**Work to be completed:** Copy out each line of the data below in which the string "FLUIDOS" appears.

Stored items:
════
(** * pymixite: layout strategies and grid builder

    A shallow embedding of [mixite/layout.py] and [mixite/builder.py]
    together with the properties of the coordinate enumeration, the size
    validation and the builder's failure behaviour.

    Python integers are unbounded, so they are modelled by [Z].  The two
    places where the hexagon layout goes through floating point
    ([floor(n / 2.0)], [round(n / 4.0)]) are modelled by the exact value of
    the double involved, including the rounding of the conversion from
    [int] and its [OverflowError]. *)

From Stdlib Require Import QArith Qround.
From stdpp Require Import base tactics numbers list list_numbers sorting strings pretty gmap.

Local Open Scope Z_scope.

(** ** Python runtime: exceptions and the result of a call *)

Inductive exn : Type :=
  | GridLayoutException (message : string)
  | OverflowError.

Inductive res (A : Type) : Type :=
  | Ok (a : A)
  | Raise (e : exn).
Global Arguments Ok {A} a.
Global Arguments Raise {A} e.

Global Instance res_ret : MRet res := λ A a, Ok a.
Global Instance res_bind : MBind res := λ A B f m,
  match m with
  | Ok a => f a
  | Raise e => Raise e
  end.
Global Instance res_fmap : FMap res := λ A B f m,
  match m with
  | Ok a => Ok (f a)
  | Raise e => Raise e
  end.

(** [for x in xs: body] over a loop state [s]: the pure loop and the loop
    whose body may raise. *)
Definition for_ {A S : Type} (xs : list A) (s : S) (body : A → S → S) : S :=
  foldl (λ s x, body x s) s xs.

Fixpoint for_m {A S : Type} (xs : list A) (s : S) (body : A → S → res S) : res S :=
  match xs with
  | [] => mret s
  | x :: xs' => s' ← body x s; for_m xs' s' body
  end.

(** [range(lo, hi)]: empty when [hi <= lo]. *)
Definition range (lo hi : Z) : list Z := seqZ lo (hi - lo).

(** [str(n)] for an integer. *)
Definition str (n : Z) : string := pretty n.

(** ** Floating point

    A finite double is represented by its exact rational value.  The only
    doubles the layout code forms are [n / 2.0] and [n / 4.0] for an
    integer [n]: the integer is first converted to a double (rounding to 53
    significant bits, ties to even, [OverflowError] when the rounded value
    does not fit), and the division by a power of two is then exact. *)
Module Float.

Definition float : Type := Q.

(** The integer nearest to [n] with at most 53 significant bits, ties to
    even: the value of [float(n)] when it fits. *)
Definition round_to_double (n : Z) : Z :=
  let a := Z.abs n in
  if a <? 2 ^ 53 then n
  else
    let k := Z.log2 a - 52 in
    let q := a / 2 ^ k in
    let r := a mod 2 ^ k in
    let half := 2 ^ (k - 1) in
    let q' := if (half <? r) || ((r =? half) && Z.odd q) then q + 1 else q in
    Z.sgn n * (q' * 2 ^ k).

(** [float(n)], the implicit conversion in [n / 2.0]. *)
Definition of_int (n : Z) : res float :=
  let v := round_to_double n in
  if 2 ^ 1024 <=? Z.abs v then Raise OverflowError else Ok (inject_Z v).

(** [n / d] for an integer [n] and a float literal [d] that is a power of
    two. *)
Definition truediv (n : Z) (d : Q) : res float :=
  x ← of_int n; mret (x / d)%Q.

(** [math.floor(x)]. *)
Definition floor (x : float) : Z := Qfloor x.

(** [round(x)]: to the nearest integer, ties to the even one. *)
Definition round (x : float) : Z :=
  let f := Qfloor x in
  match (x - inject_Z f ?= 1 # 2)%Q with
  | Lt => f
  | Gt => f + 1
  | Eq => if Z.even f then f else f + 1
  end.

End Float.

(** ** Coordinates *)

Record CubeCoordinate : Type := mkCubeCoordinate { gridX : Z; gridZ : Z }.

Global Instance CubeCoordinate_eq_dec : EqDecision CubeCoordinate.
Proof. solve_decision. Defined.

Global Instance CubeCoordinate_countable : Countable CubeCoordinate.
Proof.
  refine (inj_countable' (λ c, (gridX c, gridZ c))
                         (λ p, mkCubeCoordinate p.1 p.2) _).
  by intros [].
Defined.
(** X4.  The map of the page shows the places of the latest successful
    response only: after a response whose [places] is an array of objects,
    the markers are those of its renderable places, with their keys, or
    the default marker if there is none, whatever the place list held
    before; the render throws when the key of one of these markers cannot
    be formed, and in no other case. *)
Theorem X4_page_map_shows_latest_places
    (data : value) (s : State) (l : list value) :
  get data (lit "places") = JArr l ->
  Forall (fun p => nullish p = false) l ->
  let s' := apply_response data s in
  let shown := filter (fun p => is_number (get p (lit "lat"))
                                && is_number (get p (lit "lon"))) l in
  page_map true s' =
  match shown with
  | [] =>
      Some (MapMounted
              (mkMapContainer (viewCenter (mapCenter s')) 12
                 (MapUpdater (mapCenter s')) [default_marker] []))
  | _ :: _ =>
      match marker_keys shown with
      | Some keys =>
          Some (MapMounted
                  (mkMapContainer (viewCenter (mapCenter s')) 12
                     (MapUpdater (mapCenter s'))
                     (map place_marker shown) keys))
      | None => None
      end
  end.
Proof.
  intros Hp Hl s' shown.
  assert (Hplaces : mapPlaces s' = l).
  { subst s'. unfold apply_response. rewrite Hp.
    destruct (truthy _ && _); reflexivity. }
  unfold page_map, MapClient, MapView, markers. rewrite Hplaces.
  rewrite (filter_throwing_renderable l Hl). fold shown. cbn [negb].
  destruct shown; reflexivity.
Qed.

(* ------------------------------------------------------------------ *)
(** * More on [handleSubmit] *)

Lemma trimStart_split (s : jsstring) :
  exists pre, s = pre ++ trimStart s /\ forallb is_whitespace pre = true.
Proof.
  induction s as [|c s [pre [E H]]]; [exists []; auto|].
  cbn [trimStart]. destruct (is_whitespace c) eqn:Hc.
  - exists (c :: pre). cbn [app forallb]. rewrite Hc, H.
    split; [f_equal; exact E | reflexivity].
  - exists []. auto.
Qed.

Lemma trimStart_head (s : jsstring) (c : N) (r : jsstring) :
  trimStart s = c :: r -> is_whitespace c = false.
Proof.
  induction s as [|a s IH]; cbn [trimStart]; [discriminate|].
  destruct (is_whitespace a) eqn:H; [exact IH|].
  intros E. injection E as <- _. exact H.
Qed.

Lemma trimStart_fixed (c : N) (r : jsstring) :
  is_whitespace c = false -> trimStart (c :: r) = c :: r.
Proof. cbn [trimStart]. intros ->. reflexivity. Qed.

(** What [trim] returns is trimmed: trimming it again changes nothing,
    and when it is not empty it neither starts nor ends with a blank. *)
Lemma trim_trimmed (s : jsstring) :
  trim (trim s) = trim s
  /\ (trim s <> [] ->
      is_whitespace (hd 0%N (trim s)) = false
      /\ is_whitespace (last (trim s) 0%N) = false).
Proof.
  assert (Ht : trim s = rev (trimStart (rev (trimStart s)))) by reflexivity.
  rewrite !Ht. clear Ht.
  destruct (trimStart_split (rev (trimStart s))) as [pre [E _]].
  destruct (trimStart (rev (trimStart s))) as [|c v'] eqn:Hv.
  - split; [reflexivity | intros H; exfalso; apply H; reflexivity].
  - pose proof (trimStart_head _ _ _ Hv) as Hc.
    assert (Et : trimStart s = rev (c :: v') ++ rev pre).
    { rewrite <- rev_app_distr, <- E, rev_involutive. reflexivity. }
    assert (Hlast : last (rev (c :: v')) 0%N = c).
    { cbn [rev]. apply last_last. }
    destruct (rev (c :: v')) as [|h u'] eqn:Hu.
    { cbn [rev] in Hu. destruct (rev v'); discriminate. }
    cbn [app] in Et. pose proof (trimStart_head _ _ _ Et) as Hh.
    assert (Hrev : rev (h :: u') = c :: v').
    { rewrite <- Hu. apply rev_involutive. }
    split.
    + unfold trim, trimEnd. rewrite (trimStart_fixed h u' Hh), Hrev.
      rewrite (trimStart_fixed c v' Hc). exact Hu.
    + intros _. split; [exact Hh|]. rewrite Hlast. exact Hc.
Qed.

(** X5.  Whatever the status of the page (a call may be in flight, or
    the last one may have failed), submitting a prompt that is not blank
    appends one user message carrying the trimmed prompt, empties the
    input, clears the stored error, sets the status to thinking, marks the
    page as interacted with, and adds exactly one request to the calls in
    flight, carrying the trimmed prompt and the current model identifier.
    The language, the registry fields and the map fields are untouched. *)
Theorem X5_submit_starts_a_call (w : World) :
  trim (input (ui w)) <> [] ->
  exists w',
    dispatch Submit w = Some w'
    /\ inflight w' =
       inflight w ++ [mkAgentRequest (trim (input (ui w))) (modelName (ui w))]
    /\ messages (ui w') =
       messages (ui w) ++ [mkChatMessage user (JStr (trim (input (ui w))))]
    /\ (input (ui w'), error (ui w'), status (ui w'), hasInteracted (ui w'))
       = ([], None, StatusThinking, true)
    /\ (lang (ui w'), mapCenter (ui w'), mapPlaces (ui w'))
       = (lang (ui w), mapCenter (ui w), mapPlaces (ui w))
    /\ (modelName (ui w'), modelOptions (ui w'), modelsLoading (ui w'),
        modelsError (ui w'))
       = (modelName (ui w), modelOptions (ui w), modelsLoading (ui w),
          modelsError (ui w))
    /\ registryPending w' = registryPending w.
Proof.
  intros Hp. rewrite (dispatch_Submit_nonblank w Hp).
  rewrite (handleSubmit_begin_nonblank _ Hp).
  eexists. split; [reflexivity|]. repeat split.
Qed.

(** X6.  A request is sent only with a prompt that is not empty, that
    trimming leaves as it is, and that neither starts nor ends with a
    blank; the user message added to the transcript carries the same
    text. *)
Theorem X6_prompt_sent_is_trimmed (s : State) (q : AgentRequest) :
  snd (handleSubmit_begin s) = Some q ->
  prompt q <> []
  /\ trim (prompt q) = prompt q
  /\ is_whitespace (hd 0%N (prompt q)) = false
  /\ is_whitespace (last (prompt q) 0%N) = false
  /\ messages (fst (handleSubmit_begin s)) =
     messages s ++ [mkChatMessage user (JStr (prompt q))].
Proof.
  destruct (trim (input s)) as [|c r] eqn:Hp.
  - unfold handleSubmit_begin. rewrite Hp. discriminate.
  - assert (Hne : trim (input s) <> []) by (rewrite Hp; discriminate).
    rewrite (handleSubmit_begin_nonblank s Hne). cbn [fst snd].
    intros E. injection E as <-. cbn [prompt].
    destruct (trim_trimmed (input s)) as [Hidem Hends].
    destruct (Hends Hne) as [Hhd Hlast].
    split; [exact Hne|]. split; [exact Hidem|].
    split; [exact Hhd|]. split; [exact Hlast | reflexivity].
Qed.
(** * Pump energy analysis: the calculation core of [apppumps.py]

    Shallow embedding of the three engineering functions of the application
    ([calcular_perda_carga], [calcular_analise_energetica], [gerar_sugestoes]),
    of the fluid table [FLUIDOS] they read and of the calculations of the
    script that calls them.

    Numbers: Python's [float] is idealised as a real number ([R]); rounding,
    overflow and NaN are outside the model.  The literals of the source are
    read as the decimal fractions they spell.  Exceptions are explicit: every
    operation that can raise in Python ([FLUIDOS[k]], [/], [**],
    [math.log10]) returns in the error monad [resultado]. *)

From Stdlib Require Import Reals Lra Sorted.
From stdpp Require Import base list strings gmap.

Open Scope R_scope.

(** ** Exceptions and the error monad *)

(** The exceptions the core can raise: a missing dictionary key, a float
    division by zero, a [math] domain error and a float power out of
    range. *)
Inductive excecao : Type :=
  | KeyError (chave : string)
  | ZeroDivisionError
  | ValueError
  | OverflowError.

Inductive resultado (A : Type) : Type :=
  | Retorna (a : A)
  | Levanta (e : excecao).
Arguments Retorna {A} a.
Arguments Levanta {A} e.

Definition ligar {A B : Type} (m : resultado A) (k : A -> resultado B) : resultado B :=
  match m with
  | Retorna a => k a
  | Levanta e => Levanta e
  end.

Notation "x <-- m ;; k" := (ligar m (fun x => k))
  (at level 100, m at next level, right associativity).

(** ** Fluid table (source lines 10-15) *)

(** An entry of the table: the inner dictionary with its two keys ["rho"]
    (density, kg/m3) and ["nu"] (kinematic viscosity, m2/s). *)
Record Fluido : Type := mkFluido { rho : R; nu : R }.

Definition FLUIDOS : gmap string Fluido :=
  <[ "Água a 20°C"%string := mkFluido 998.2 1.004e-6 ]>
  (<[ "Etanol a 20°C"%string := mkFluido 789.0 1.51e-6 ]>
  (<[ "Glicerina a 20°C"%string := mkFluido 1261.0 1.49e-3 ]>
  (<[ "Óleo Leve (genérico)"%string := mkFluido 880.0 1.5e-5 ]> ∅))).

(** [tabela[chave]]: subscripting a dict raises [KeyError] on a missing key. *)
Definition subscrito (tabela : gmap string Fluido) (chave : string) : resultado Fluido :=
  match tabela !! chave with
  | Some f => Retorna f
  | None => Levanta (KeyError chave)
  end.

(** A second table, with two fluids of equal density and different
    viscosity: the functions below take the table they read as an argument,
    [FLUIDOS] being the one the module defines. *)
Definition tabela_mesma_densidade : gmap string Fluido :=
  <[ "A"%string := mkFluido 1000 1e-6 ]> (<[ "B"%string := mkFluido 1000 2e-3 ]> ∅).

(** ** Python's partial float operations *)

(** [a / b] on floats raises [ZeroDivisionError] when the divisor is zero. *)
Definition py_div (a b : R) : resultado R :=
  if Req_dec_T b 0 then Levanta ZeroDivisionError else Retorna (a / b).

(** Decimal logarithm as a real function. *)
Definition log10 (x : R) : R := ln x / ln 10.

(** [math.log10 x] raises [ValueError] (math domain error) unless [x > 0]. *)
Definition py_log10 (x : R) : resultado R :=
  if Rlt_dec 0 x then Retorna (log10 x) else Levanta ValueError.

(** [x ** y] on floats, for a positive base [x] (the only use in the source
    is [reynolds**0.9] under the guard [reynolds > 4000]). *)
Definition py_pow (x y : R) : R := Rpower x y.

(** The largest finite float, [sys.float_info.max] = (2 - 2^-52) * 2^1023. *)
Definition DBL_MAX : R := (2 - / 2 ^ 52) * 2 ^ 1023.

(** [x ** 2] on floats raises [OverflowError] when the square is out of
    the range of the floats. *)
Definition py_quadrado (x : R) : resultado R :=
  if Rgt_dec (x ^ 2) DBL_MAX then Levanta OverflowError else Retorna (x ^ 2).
════
**Response box:**
    of the fluid table [FLUIDOS] they read and of the calculations of the
    operation that can raise in Python ([FLUIDOS[k]], [/], [**],
Definition FLUIDOS : gmap string Fluido :=
    [FLUIDOS] being the one the module defines. *)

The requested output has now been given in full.